Frank Martin didn’t need the film in front of him to rattle off specifics.
“He made the 1-on-1,” Martin said, “he made the drive for the floater, he made the drive and dropped it off to Chris for the dunk, he made the 3.”
It was Monday morning inside Colonial Life Arena’s media room, and the South Carolina coach was reliving a great moment in Gamecocks basketball recent history. On Jan. 24 at Florida’s O’Connell Center, Wes Myers pulled a Sindarius Thornwell.
“He closed,” Martin said.
Myers scored 22 points – including 12 in the second half – as USC upset the Gators 77-72. It was a night of flashbacks for Martin. Carolina not only beat UF in the programs’ first matchup since last year’s Elite Eight game, it did so in a way that reminded him of veteran teams past.
Myers, though a fifth-year senior, didn’t look like a first-year player in Carolina’s program as he outdueled established Florida point guard Chris Chiozza.
Thornwell wasn’t in the building that evening. The reigning SEC Player of the Year and centerpiece to USC’s Final Four team is well into his rookie season with the Los Angeles Clippers.
There are few familiar faces still with the Gamecocks from that magical run last March, few links that can appreciate a good Thornwell impression.
Justin McKie qualifies. The former player turned Carolina graduate assistant coach was courtside in Gainesville.
“Wes really stepped up big,” McKie said Friday. “He knocked down some shots, played good defense and really just overall controlled the offense, controlled where guys need to be. … Yeah, it reminded me a little bit of Sin. Just a little bit.”
The 2017-18 Gamecocks are on a four-game losing streak entering Saturday’s noon rematch with Florida. At 13-11 overall, chances for them to make a return trip to the NCAA Tournament are dwindling.
Thornwell’s memory lives on as USC continues a search for consistent leadership and clutch performance.
Since Myers, a transfer from Maine, broke out against the Gators, he’s averaged just 3.8 points per game. Four of Carolina’s losses since Dec. 31 have come by seven points or fewer.
Martin on Monday referenced Thornwell’s freshman season, when USC went 14-20 and lost six games by six points or fewer.
“I don’t dwell on the past, but I learn from the past,” Martin said. “And when those guys were all young, our record wasn’t great and the public opinion was we weren’t a good team. Internally, I was trying to figure all that stuff out. We had guys trying to figure out, ‘What should I do in that moment?’

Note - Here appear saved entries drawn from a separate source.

(* ===== verification/ProvisioningApi.v ===== *)
(** * The provisioning endpoints that only ask

    [app/api/v1/provisioning.py], [applications.py] and [certificates.py]: what
    a requester may choose from (credentials, applications, certificate
    packages), the dry run of a request and the check of an address.  They
    write nothing but their audit rows. *)

From Stdlib Require Import ZArith Lia Ascii String List Bool.
From stdpp Require Import base tactics list strings gmap.
From S2P Require Import Prelude PyStr Errors Schemas StateMachine Jobs AuditTrail Service Effects World Listing.
From S2P Require Import Resolver StagesApps Catalog Credentials CertificateAdmin VCenter VCenterAdmin Conflict Preflight.

Local Open Scope string_scope.
Local Open Scope Z_scope.

(** ** The credentials on offer *)

Record CredentialOptionOut := MkCredentialOption { co_name : string; co_purpose : string; co_revision : Z }.

(** [encrypted_username IS NOT NULL AND encrypted_password IS NOT NULL] *)
Definition usable_credential (r : SecretReference) : bool :=
  String.eqb (sr_provider r) "database"
  && match encrypted_username r, encrypted_password r with Some _, Some _ => true | _, _ => false end.

Definition list_provisioning_credentials (purpose : option string) (rows : list SecretReference) : list CredentialOptionOut :=
  let wanted r := usable_credential r && match purpose with
                                         | None | Some "" => true
                                         | Some p => String.eqb (sr_purpose r) p
                                         end in
  List.map (fun r => MkCredentialOption (sr_name r) (sr_purpose r) (sr_revision r))
    (sort_by (fun a b => String.leb (sr_name a) (sr_name b)) (List.filter wanted rows)).

(** ** The applications and certificates on offer *)

(** [list_applications]; the rows are shown with all their columns. *)
Definition list_applications (enabled_only : bool) (t : Catalog) : list Application :=
  sort_by (fun a b => String.leb (app_name (app_row a)) (app_name (app_row b)))
    (List.filter (fun a => negb enabled_only || app_enabled (app_row a)) (List.map snd (map_to_list t))).

(** [_package_out] *)
Definition _package_out (enabled_only : bool) (db : CertDb) (p : CertificatePackage) : CertificatePackage * list Certificate :=
  (p, List.filter (fun c => String.eqb (ce_package c) (pe_id p) && (ce_enabled c || negb enabled_only)) (certificates db)).

Definition list_certificate_packages (enabled_only : bool) (db : CertDb) : list (CertificatePackage * list Certificate) :=
  List.map (_package_out enabled_only db)
    (sort_by (fun a b => String.leb (pe_name a) (pe_name b)) (List.filter (fun p => negb enabled_only || pe_enabled p) (packages db))).

(** An application on offer is in the catalog and enabled; what it depends on
    need not be. *)
Lemma offered_application t a : In a (list_applications true t) -> exists id, t !! id = Some a /\ app_enabled (app_row a) = true.
Proof.
  intros I. apply (Permutation_in _ (sort_by_perm _ _)), filter_In in I as [I E]. apply in_map_iff in I as ([id x] & <- & I).
  exists id. split; [|done]. by apply elem_of_map_to_list, list_elem_of_In.
Qed.

(** The certificates shown with a package on offer are those a job that selects
    the package deploys: the rows its stages load, by kind, are the rows of
    exactly these certificates. *)
Lemma shown_certificates_deployed db p shown kind :
  NoDup (List.map pe_id (packages db)) -> In (p, shown) (list_certificate_packages true db) ->
  List.filter (fun c => bool_decide (package_id c ∈ [pe_id p]) && cert_enabled c && package_enabled c && bool_decide (certificate_type c = kind))
    (List.map (certificate_row db) (certificates db))
  = List.map (certificate_row db) (List.filter (fun c => bool_decide (ce_type c = kind)) shown).
Proof.
  intros N I. apply in_map_iff in I as (q & E & I). injection E as -> <-.
  apply (Permutation_in _ (sort_by_perm _ _)), filter_In in I as [I En]. cbn in En.
  assert (F : package_by_id (pe_id p) db = Some p).
  { unfold package_by_id. destruct (find_first _ (packages db)) as [q|] eqn:F.
    - apply find_first_some in F as [J E%String.eqb_eq]. f_equal. by apply (nodup_map_inj pe_id (packages db)).
    - apply find_first_none in F. rewrite List.Forall_forall in F. specialize (F p I). by rewrite String.eqb_refl in F. }
  induction (certificates db) as [|c l IH]; [done|]. cbn [List.map List.filter].
  change (package_id (certificate_row db c)) with (ce_package c). change (cert_enabled (certificate_row db c)) with (ce_enabled c).
  change (certificate_type (certificate_row db c)) with (ce_type c).
  destruct (String.eqb_spec (ce_package c) (pe_id p)) as [E|Ne].
  - rewrite E. rewrite (bool_decide_eq_true_2 (pe_id p ∈ [pe_id p])) by (by left).
    assert (P : package_enabled (certificate_row db c) = true) 
      by (change (match package_by_id (ce_package c) db with Some q => pe_enabled q | None => false end = true); by rewrite E, F).
    rewrite P. cbn [andb]. rewrite orb_false_r, andb_true_r. destruct (ce_enabled c); cbn [andb List.filter]; [|exact IH].
    destruct (bool_decide (ce_type c = kind)); cbn [List.map]; [by rewrite IH|exact IH].
  - rewrite bool_decide_eq_false_2 by (by intros ?%list_elem_of_singleton). exact IH.
Qed.

(** ** The dry run *)

Definition dry_run_audit (user : option Caller) (r : ProvisioningRequest) (report : PreflightReport) : AuditEvent :=
  let failures := count (fun c => bool_decide (check_status c = FAIL)) (Schemas.checks report) in
  let warnings := count (fun c => bool_decide (check_status c = WARN)) (Schemas.checks report) in
  audit_event "DRY_RUN_PERFORMED" (option_map snd user) "provisioning_request" (Some (vm_spec_name (vm r))) None
    (Some (compute_datacenter_id (compute r))) None (Some (if ready report then "ready" else "blocked"))
    [("checks", JNum (Z.of_nat (List.length (Schemas.checks report)))); ("failures", JNum failures); ("warnings", JNum warnings)] None.

Definition ip_check_audit (user : option Caller) (address : string) (conflict : bool) : AuditEvent :=
  audit_event "IP_CONFLICT_CHECK_PERFORMED" (option_map snd user) "ip_address" (Some address) None None None
    (Some (if conflict then "conflict" else "clear")) [] None.

(** The vCenter an address is looked up in: a connection that is unknown or
    disabled is left out without a word. *)
Definition conflict_target (vcenter : option string) (rows : list VCenterRow) : option VCenterTarget :=
  match vcenter with
  | None => None
  | Some id =>
      match find_first (fun r => String.eqb (row_id r) id) rows with
      | Some r => if conn_enabled (connection r) then Some (target_of (connection r)) else None
      | None => None
      end
  end.

Section Checks.
Context {X : Type} `{World X}.

Definition validate_provisioning_request (user : option Caller) (req : ProvisioningRequest) : M X (PreflightReport * AuditEvent) :=
  let* report := validate req true in ret (report, dry_run_audit user req report).

Definition conflict_providers (target : option VCenterTarget) : list Provider :=
  ([IcmpPingProvider; DnsForwardProvider] ++ match target with Some t => [VMwareInventoryProvider t None] | None => [] end)%list.

Definition check_ip_conflict (user : option Caller) (address : string) (prefix : Z) (vcenter : option string) (rows : list VCenterRow)
    : M X (IpConflictReport * AuditEvent) :=
  let* report := run_conflict_check address prefix (conflict_providers (conflict_target vcenter rows)) in
  ret (report, ip_check_audit user address (conflict_detected report)).

(** An unknown or disabled connection is as good as none. *)
Lemma ip_check_without_inventory user address prefix id rows :
  Forall (fun r => row_id r = id -> conn_enabled (connection r) = false) rows ->
  check_ip_conflict user address prefix (Some id) rows = check_ip_conflict user address prefix None rows.
Proof.
  intros F. unfold check_ip_conflict, conflict_target. destruct (find_first _ rows) as [r|] eqn:E; [|done].
  apply find_first_some in E as [I E]. rewrite List.Forall_forall in F. rewrite (F r I); [done|by apply String.eqb_eq].
Qed.

(** One result per provider, whatever a provider does; a detected conflict is
    the conflict of a named provider. *)
Lemma run_providers_names address prefix (l : list (Provider (X := X))) r results r' :
  run_providers address prefix l r = (Return results, r') -> List.length results = List.length l.
Proof.
  revert r results r'. induction l as [|p l IH]; intros r results r'; cbn; [by intros [= <- _]|]. unfold bind.
  destruct (catch_exception _ _ r) as [[a|e] r1]; [|done]. destruct (run_providers address prefix l r1) as [[rest|e] r2] eqn:R; [|done].
  intros [= <- _]. cbn. f_equal. by eapply IH.
Qed.

Lemma check_ip_conflict_spec user address prefix vcenter rows r report audit r' :
  check_ip_conflict user address prefix vcenter rows r = (Return (report, audit), r') ->
  List.length (providers report) = List.length (conflict_providers (conflict_target vcenter rows))
  /\ (conflict_detected report = true <-> exists p, In p (providers report) /\ provider_status p = CONFLICT_DETECTED)
  /\ AuditTrail.result audit = Some (if conflict_detected report then "conflict" else "clear").
Proof.
  unfold check_ip_conflict, run_conflict_check, bind. destruct (run_providers _ _ _ r) as [[results|e] r1] eqn:R; [|done].
  intros [= <- <- _]. apply run_providers_names in R. split_and!; [exact R| |done].
  cbn [conflict_detected providers]. rewrite existsb_exists. split; intros (p & I & E); exists p; split; [done|by eapply bool_decide_eq_true_1|done|by apply bool_decide_eq_true_2].
Qed.

End Checks.

(** ** What is offered works *)

Section Offers.
Context `{FernetLaws}.

Lemma first_of_name name rows r : NoDup (List.map sr_name rows) -> In r rows -> sr_name r = name -> sr_provider r = "database" ->
  find_first (fun r => String.eqb (sr_name r) name && String.eqb (sr_provider r) "database") rows = Some r.
Proof.
  intros N I <- P. induction rows as [|x rows IH]; [done|]. cbn in *. apply NoDup_cons in N as [Nx N]. destruct I as [->|I].
  - by rewrite String.eqb_refl, P.
  - destruct (String.eqb_spec (sr_name x) (sr_name r)) as [E|]; [|by apply IH].
    destruct Nx. rewrite E. by apply list_elem_of_In, in_map.
Qed.

(** (list_provisioning_credentials against DatabaseCredentialProvider): while
    the names are unique and what is stored was encrypted under a configured
    key, every credential on offer can be used: the worker gets a user name
    and a password for it. *)
Lemma offered_credential_resolves keys purpose rows o :
  NoDup (List.map sr_name rows) ->
  Forall (fun r => sr_name r <> "" /\ sealed_row keys r /\ encrypted_username r <> Some "" /\ encrypted_password r <> Some "") rows ->
  In o (list_provisioning_credentials purpose rows) ->
  exists u w, get_credentials keys rows (co_name o ++ "/username") (co_name o ++ "/password") = Ok (u, w).
Proof.
  intros N F I. apply in_map_iff in I as (r & <- & I). cbn [co_name].
  apply (Permutation_in _ (sort_by_perm _ _)), filter_In in I as [I (U & _)%andb_true_iff].
  rewrite List.Forall_forall in F. destruct (F r I) as (Nr & S & Eu & Ew).
  unfold usable_credential in U. apply andb_true_iff in U as [P%String.eqb_eq U].
  destruct (encrypted_username r) as [cu|] eqn:Cu; [|done]. destruct (encrypted_password r) as [cw|] eqn:Cw; [|done].
  pose proof (first_of_name _ rows r N I eq_refl P) as G.
  assert (O : forall f, exists root v, root ∈ _key_roots keys /\ holds_secret root f v r).
  { intros f. specialize (S f). unfold holds_secret. destruct f; cbn [encrypted] in *; rewrite ?Cu, ?Cw in *.
    - destruct cu; [done|]. destruct S as (root & n & v & Ir & E). exists root, v. split; [done|]. exists n. by rewrite E.
    - destruct cw; [done|]. destruct S as (root & n & v & Ir & E). exists root, v. split; [done|]. exists n. by rewrite E. }
  destruct (O Username) as (r1 & u & I1 & H1), (O Password) as (r2 & w & I2 & H2). exists u, w. unfold get_credentials.
  pose proof (get_secret_row keys rows _ r r1 Username u Nr G H1 I1) as E1.
  pose proof (get_secret_row keys rows _ r r2 Password w Nr G H2 I2) as E2.
  cbn [field_name] in E1, E2. change ("/" ++ "username") with "/username" in E1. change ("/" ++ "password") with "/password" in E2.
  by rewrite E1, E2.
Qed.

End Offers.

“Well, hit fast forward. When those guys got older, Sindarius was as good a closer as I’ve ever been around. All you got to do is go look at games last year. We’re coming down the stretch, and he could be playing great (or) he could be playing OK, but that dude was gonna close the game because he lived it and he embraced that moment. That’s what we’re trying to find right now.”
McKie, along with Duane Notice, was in Thornwell’s recruiting class. He saw the gradual rise of a couple of moment-owners.
“I think what made them really good closers, honestly, is not being good closers in the beginning,” McKie said. “Our first couple years, we had a couple games where we lost coming down the stretch that we could have won.
“I think those experiences really helped Sin and Duane out a lot. Just by going through those failures, they were able to succeed in the long haul.”
Myers can’t slow-drip his way to that kind of a role. His long haul is represented by these final seven games.
His flash of greatness against Florida two weeks ago was proof the celebrated traits from the 2016-17 Gamecocks haven’t vanished. The challenge is hypothesizing when it will show again.
“You want to finish these games out, you want to win these close games,” McKie said, “but I think some of these guys that are young, as they get older, they’ll remember the Tennessee game, the Texas Tech game and remember how it felt not to finish those winnable games. And in the long run, they’ll be able to finish games.”